A response to commenters
Blanks addresses critics about the issues surrounding liberty and secessionism.
I would like to take a few moments to address some of the comments and criticism that came my way after my essay went live yesterday. First and foremost, thank you to the many commenters here on libertarianism.org for your thoughtfulness and, for the most part, respect shown to me and fellow commenters. Other places the essay was shared or linked did not reflect nearly the level of dialogue or courtesy. This, I think, reflects well on the online community Aaron is trying to develop here. I cannot address the hundreds of comments and tweets here, but I want to address some of the more recurring themes of the criticisms.
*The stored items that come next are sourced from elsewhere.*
(* ===== verification/Vm.v ===== *)
(** * Execution: contexts, the handler registry, the executor

    Models [src/vm/executor.go] and [src/vm/registry.go].  A handler is a
    computation on the program state [W], which offers the interface [State];
    the context holds the block, the transaction and the emitter, which may be
    nil. *)
From Stdlib Require Import Ascii Lia ZArith.
From stdpp Require Import base gmap strings list.
From S2P Require Import Prelude Crypto Json JsonFacts JsonParse JsonTyped Types Transaction Block.
From S2P Require Import State Events.

Record Context (W : Type) : Type := mkContext {
  ctx_Block : Block;
  ctx_Tx : Transaction;
  ctx_Emitter : option (Emitter W)
}.
Arguments mkContext {W}.
Arguments ctx_Block {W}.
Arguments ctx_Tx {W}.
Arguments ctx_Emitter {W}.

(** [type Handler func(ctx *Context, payload json.RawMessage) error] *)
Definition Handler (W : Type) : Type := Context W → string → M W unit.

(** [if emitter != nil { emitter.Emit(...) }] *)
Definition emit {W} (em : option (Emitter W)) (ev : Event) : M W unit :=
  match em with None => mret tt | Some e => Emit e ev end.

(** [ctx.Emitter.Emit] with the transaction and block of the context. *)
Definition emit_ctx {W} (ctx : Context W) (typ : string) (data : gmap string goval) : M W unit :=
  emit (ctx_Emitter ctx)
    (mkEvent typ (tx_ID (ctx_Tx ctx)) (hdr_Height (blk_Header (ctx_Block ctx))) data).

(** ** Registry *)

Record Registry (W : Type) : Type := mkRegistry { reg_handlers : gmap string (Handler W) }.
Arguments mkRegistry {W}.
Arguments reg_handlers {W}.

Definition NewRegistry {W} : Registry W := mkRegistry ∅.

Definition Register {W} (typ : string) (h : Handler W) : M (Registry W) unit := λ r,
  if bool_decide (is_Some (reg_handlers r !! typ))
  then (r, Panic "vm: handler already registered")
  else (mkRegistry (<[typ := h]> (reg_handlers r)), Ret tt).

Definition reg_Execute {W} (r : Registry W) (typ : string) (ctx : Context W) (payload : string)
    : M W unit :=
  match reg_handlers r !! typ with
  | None => fail (EMsg "vm: no handler registered for TxType")
  | Some h => h ctx payload
  end.

(** ** Executor *)

Record Executor (W : Type) : Type := mkExecutor {
  ex_registry : Registry W;
  ex_emitter : option (Emitter W)
}.
Arguments mkExecutor {W}.
Arguments ex_registry {W}.
Arguments ex_emitter {W}.

Section Executor.
Context {W : Type} `{C : Crypto, HS : State W}.
Implicit Type e : Executor W.

(** The fee and nonce part of [applyTx]. *)
Definition charge (block : Block) (tx : Transaction) : M W unit :=
  let proposer_id := hdr_Proposer (blk_Header block) in
  acc ← GetAccount (tx_From tx) errorf "get account";
  reject_if (bool_decide (acc_Nonce acc ≠ tx_Nonce tx)) (EMsg "invalid nonce");;
  reject_if (bool_decide (acc_Balance acc < tx_Fee tx)) (EMsg "insufficient balance for fee");;
  reject_if (bool_decide (acc_Nonce acc = max_uint64)) (EMsg "nonce overflow");;
  let acc := mkAccount (acc_Address acc) (sub64 (acc_Balance acc) (tx_Fee tx))
               (add64 (acc_Nonce acc) 1) in
  if bool_decide (tx_Fee tx > 0 ∧ proposer_id ≠ "" ∧ tx_From tx ≠ proposer_id) then
    SetAccount acc;;
    proposer ← GetAccount proposer_id errorf "get proposer account";
    reject_if (bool_decide (acc_Balance proposer > max_uint64 - tx_Fee tx))
      (EMsg "proposer balance overflow");;
    SetAccount (mkAccount (acc_Address proposer) (add64 (acc_Balance proposer) (tx_Fee tx))
                  (acc_Nonce proposer)) errorf "set proposer account"
  else
    let acc := if bool_decide (tx_Fee tx > 0 ∧ tx_From tx = proposer_id)
               then mkAccount (acc_Address acc) (add64 (acc_Balance acc) (tx_Fee tx)) (acc_Nonce acc)
               else acc in
    SetAccount acc.

Definition applyTx e (block : Block) (tx : Transaction) : M W unit :=
  charge block tx;;
  reg_Execute (ex_registry e) (tx_Type tx) (mkContext block tx (ex_emitter e)) (tx_Payload tx).

Definition tx_event (block : Block) (tx : Transaction) : Event :=
  mkEvent EventTxExecuted (tx_ID tx) (hdr_Height (blk_Header block))
    (<["type" := GString (tx_Type tx)]> (<["from" := GString (tx_From tx)]> ∅)).

Definition ExecuteTx e (block : Block) (tx : Transaction) : M W unit :=
  liftO (tx_Verify tx) errorf "signature";;
  snapID ← Snapshot errorf "snapshot";
  o ← attempt (applyTx e block tx);
  match o with
  | Panic msg => panic msg
  | Fail err =>
      r ← attempt (RevertToSnapshot snapID);
      match r with
      | Ret _ => fail err
      | Fail _ => fail (EWrap "revert snapshot after tx failure" err)
      | Panic msg => panic msg
      end
  | Ret _ => emit (ex_emitter e) (tx_event block tx)
  end.

(** A nil transaction pointer panics in [tx.Verify]. *)
Definition ExecuteBlock e (block : Block) : M W unit :=
  for_each (λ p, tx ← liftO (deref p); ExecuteTx e block tx errorf "tx failed")
    (blk_Transactions block).
End Executor.

(** [if err := json.Unmarshal(payload, &p); err != nil { return ... }] *)
Definition decode_payload {W A} (msg : string) (dec : A → jv → option A) (zero : A)
    (payload : string) : M W A :=
  liftO (of_option (EMsg "json") (Unmarshal dec zero payload)) errorf msg.

(** ** Facts *)

(** Hexadecimal text is ASCII. *)
Lemma hex_char_ascii c z : from_hex_char c = Some z → byte_val c < 128.
Proof. unfold from_hex_char. repeat case_bool_decide; intros; simplify_eq; lia. Qed.

Lemma hex_decode_valid s b : hex_DecodeString s = Some b → valid_utf8 s = true.
Proof.
  revert s. induction b as [|c b IH]; intros [|x [|y s]]; cbn [hex_DecodeString]; try done.
  - destruct (from_hex_char x), (from_hex_char y), (hex_DecodeString s); done.
  - destruct (from_hex_char x) eqn:Ex; [|done]. destruct (from_hex_char y) eqn:Ey; [|done].
    cbn [mbind option_bind]. destruct (hex_DecodeString s) eqn:E; [|done]. intros [= _ ->].
    rewrite !valid_ascii by (by eapply hex_char_ascii). by apply IH.
Qed.

Lemma PubKeyFromHex_valid s pub : PubKeyFromHex s = Ret pub → valid_utf8 s = true.
Proof. intros [H _]%PubKeyFromHex_Ret_inv. by eapply hex_decode_valid. Qed.

Lemma hex_valid s : valid_utf8 (hex_EncodeToString s) = true.
Proof. eapply hex_decode_valid, hex_decode_encode. Qed.

Lemma Hash_valid `{C : Crypto} m : valid_utf8 (Hash m) = true.
Proof. eapply hex_decode_valid, hex_decode_encode. Qed.

Lemma tx_Verify_From_valid `{C : Crypto} tx : tx_Verify tx = Ret tt → valid_utf8 (tx_From tx) = true.
Proof. intros (_ & _ & pub & Hp & _)%tx_Verify_Ret_inv. by eapply PubKeyFromHex_valid. Qed.

(** The same context over the abstract state, without subscribers. *)
Definition forget {W} (ctx : Context W) : Context AbsState :=
  mkContext (ctx_Block ctx) (ctx_Tx ctx) None.

Record ctx_ok {W} (ctx : Context W) : Prop := {
  ctx_from : valid_utf8 (tx_From (ctx_Tx ctx)) = true;
  ctx_time : is_i64 (hdr_Timestamp (blk_Header (ctx_Block ctx)))
}.

Section Refinement.
Context {W : Type} `{HR : Represents W}.

(** Subscribers that leave the world state alone. *)
Definition silent (em : option (Emitter W)) : Prop :=
  ∀ e typ h ev w, em = Some e → h ∈ default [] (em_handlers e !! typ) → st_inv w →
    st_inv (h ev w).1 ∧ st_abs (h ev w).1 = st_abs w ∧ (st_healthy w → st_healthy (h ev w).1).

Lemma emit_silent em ev w :
  silent em → st_inv w →
  (emit em ev w).2 = Ret tt ∧ st_inv (emit em ev w).1 ∧ st_abs (emit em ev w).1 = st_abs w ∧
  (st_healthy w → st_healthy (emit em ev w).1).
Proof.
  intros Hs Hw. destruct em as [e|]; [|done]. simpl. split; [by rewrite Emit_run|].
  apply (Emit_preserves (λ w', st_inv w' ∧ st_abs w' = st_abs w ∧ (st_healthy w → st_healthy w')));
    [|done].
  intros typ h w1 Hh (H1 & H2 & H3). destruct (Hs e typ h ev w1 eq_refl Hh H1) as (? & ? & ?).
  split_and!; [done|congruence|auto].
Qed.

Lemma emit_ref em ev : silent em → refines (λ _, True) (emit em ev) (mret tt).
Proof. intros Hs. apply refines_silent. intros w. by apply emit_silent. Qed.

Lemma decode_payload_ref {A} msg (dec : A → jv → option A) zero payload (P : A → Prop) :
  (∀ v x, dec zero v = Some x → P x) →
  refines P (decode_payload msg dec zero payload) (decode_payload msg dec zero payload).
Proof.
  intros HP. apply refines_wrap, refines_liftO; unfold of_option, Unmarshal.
  - intros a. destruct (parse payload) as [v|]; [|done]. simpl. destruct (dec zero v) eqn:E; [|done].
    intros [= <-]. eauto.
  - intros msg'. by destruct (parse payload ≫= _).
Qed.

Lemma refines_reject c e : refines (λ _, c = false) (reject_if c e) (reject_if c e).
Proof. by apply refines_reject_if. Qed.

Lemma refines_PubKey s :
  refines (λ pub, PubKeyFromHex s = Ret pub) (liftO (PubKeyFromHex s)) (liftO (PubKeyFromHex s)).
Proof.
  apply refines_liftO; [done|]. intros msg. unfold PubKeyFromHex.
  destruct (hex_DecodeString s); [|done]. by case_bool_decide.
Qed.
End Refinement.

(** [refine_step] follows a handler and its abstract copy in lock step; goals
    on the arguments of the state operations remain. *)
Ltac refine_step :=
  match goal with
  | |- refines _ (_ ≫= _) (_ ≫= _) => eapply refines_bind; [|intros ? ?]
  | |- refines _ (mret _) _ => apply refines_ret; exact I
  | |- refines _ (fail _) _ => apply refines_fail
  | |- refines _ (wrap _ _) _ => apply refines_wrap
  | |- refines _ (reject_if _ _) _ => apply refines_reject || (by apply refines_reject_if)
  | |- refines _ (liftO (PubKeyFromHex _)) _ => apply refines_PubKey
  | |- refines _ (expect_absent _ _ _) _ => eapply refines_expect_absent
  | |- refines _ (for_each _ _) _ => apply refines_for_each; intros ? ?
  | |- refines _ (emit _ _) _ => apply emit_ref; assumption
  | |- refines _ (emit_ctx _ _ _) _ => apply emit_ref; assumption
  | |- refines _ (GetAccount _) _ => apply GetAccount_ref
  | |- refines _ (SetAccount _) _ => apply SetAccount_ref
  | |- refines _ (GetAsset _) _ => apply GetAsset_ref
  | |- refines _ (SetAsset _) _ => apply SetAsset_ref
  | |- refines _ (DeleteAsset _) _ => apply DeleteAsset_ref
  | |- refines _ (GetTemplate _) _ => apply GetTemplate_ref
  | |- refines _ (SetTemplate _) _ => apply SetTemplate_ref
  | |- refines _ (GetSession _) _ => apply GetSession_ref
  | |- refines _ (SetSession _) _ => apply SetSession_ref
  | |- refines _ (GetListing _) _ => apply GetListing_ref
  | |- refines _ (SetListing _) _ => apply SetListing_ref
  | |- refines _ (if ?b then _ else _) (if ?b then _ else _) => let E := fresh in destruct b eqn:E
  end.
Ltac refine_handler := repeat refine_step.

Create HintDb valid_db.
#[export] Hint Resolve hex_valid Hash_valid PubKeyFromHex_valid sub64_u64 add64_u64 : valid_db.
#[export] Hint Extern 1 (_ = true) => assumption : valid_db.

(** Validity of the objects a handler writes, from that of those it read. *)
Ltac solve_valid_arg :=
  unfold valid_Account, valid_Asset, valid_AssetTemplate, valid_Session, valid_MarketListing in *;
  destruct_and?; simpl in *; subst; split_and?; eauto with valid_db.

Section ChargeRef.
Context {W : Type} `{F : FloatFmt, C : Crypto, HS : State W, HR : Represents W, HL : !StateOpLaws W}.

Lemma charge_ref block tx :
  valid_utf8 (tx_From tx) = true → valid_utf8 (hdr_Proposer (blk_Header block)) = true →
  refines (λ _, True) (charge (W := W) block tx) (charge block tx).
Proof. intros Hf Hp. unfold charge. refine_handler. all: solve_valid_arg; case_match; solve_valid_arg. Qed.
End ChargeRef.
Many people launched into the traditional back-and-forth about whether the North acted imprudently in the war, whether Lincoln was a tyrant, and other post-secession arguments that weren’t at all germane to my point. I made no claims about whether a libertarian should support the Union cause, actions, or anything at all about Lincoln. The most basic formulation of my argument was this, as put forth this morning by my colleague Jason Kuznicki on Twitter, “Secession must be justified morally, not legally. If a given secession is for slavery, it’s not justified.” He added, quite astutely, that “Secession is the decision to step out of an existing political order, so it’s a category error to try to justify it legally.”
Union-backing is by no means a requirement to recognize the fundamental truth of the argument above. If communists are fighting fascists, it is not necessary for libertarians to pick a side. However, if libertarians start defending one as the definition of freedom, others would and should object. I didn’t and don’t ever make the argument that the North entered into the war with the greater cause of freedom beyond the preservation of a Union based on human equality, but it is clear that the South’s actions--the catalyst for war--were explicitly motivated by freedom’s suppression.
Relatedly, another common misunderstanding also raised itself in the comments: that slavery wasn’t the principal reason for secession and thus was not the fundamental cause of the Civil War. This is simply revisionism. That the South had other qualms with the Northern states’ governmental prerogatives is not at all surprising. Indeed, disagreement is a fundamental assumption of republican government. (See generally Federalist 10, but also note that the Confederate soldiers at the Crater weren’t yelling “Spare the white man, kill the tariff!”) As the Cornerstone speech I cited makes clear, however, those other concerns were secondary to slavery, the “immediate cause of the late rupture and present revolution.” There is no plausible counterfactual in which the South secedes for any other reason or group of reasons, despite enduring regional concerns and political disagreement. If you subtract slavery out, you remove the immediate cause for secession, which removes the cause for war, and the litany of complaints about the Union’s actions are moot because they never take place. The essay dealt with the secession and whether or not it was morally justifiable, and that justification must be based on the secession’s root cause: chattel slavery and white supremacy. Jumping past that crucial point of the essay to what the Union did in response to the unjust secession, though worthy of discussion in its own right, misses the point entirely.
Lastly, I included the abuses of blacks by the Southern states not to inflame those who disagree with me, but to support my point that the white supremacy upon which the South relied to maintain slavery was more than just a quirky feature of the time. That the South seceded “for economic reasons” and to “preserve their way of life” are but timid euphemisms for “to protect their slave economy based on white supremacy.” This ugly truth should not be obscured by such nondescript misdirection and leads only to more defenses of tyranny in the name of liberty. In the immediate aftermath of the war, the Southern governments installed the Black Codes--punitive laws against blacks based on the antebellum Slave Codes--demonstrating the clear and unmistakable priority Southern governments gave to oppressing black people. (This, like the secession itself, prompted the federal government to intervene further, resulting in Radical Reconstruction) The establishment of Jim Crow after Reconstruction only furthers the point that oppression had been and continued to be at the forefront of so many of the Southern states’ policies.
“Liberty” does not and cannot mean “tyrannical license of individual states,” and any secession explicitly built upon the perpetuation of such injustice should not and must not be conflated with it.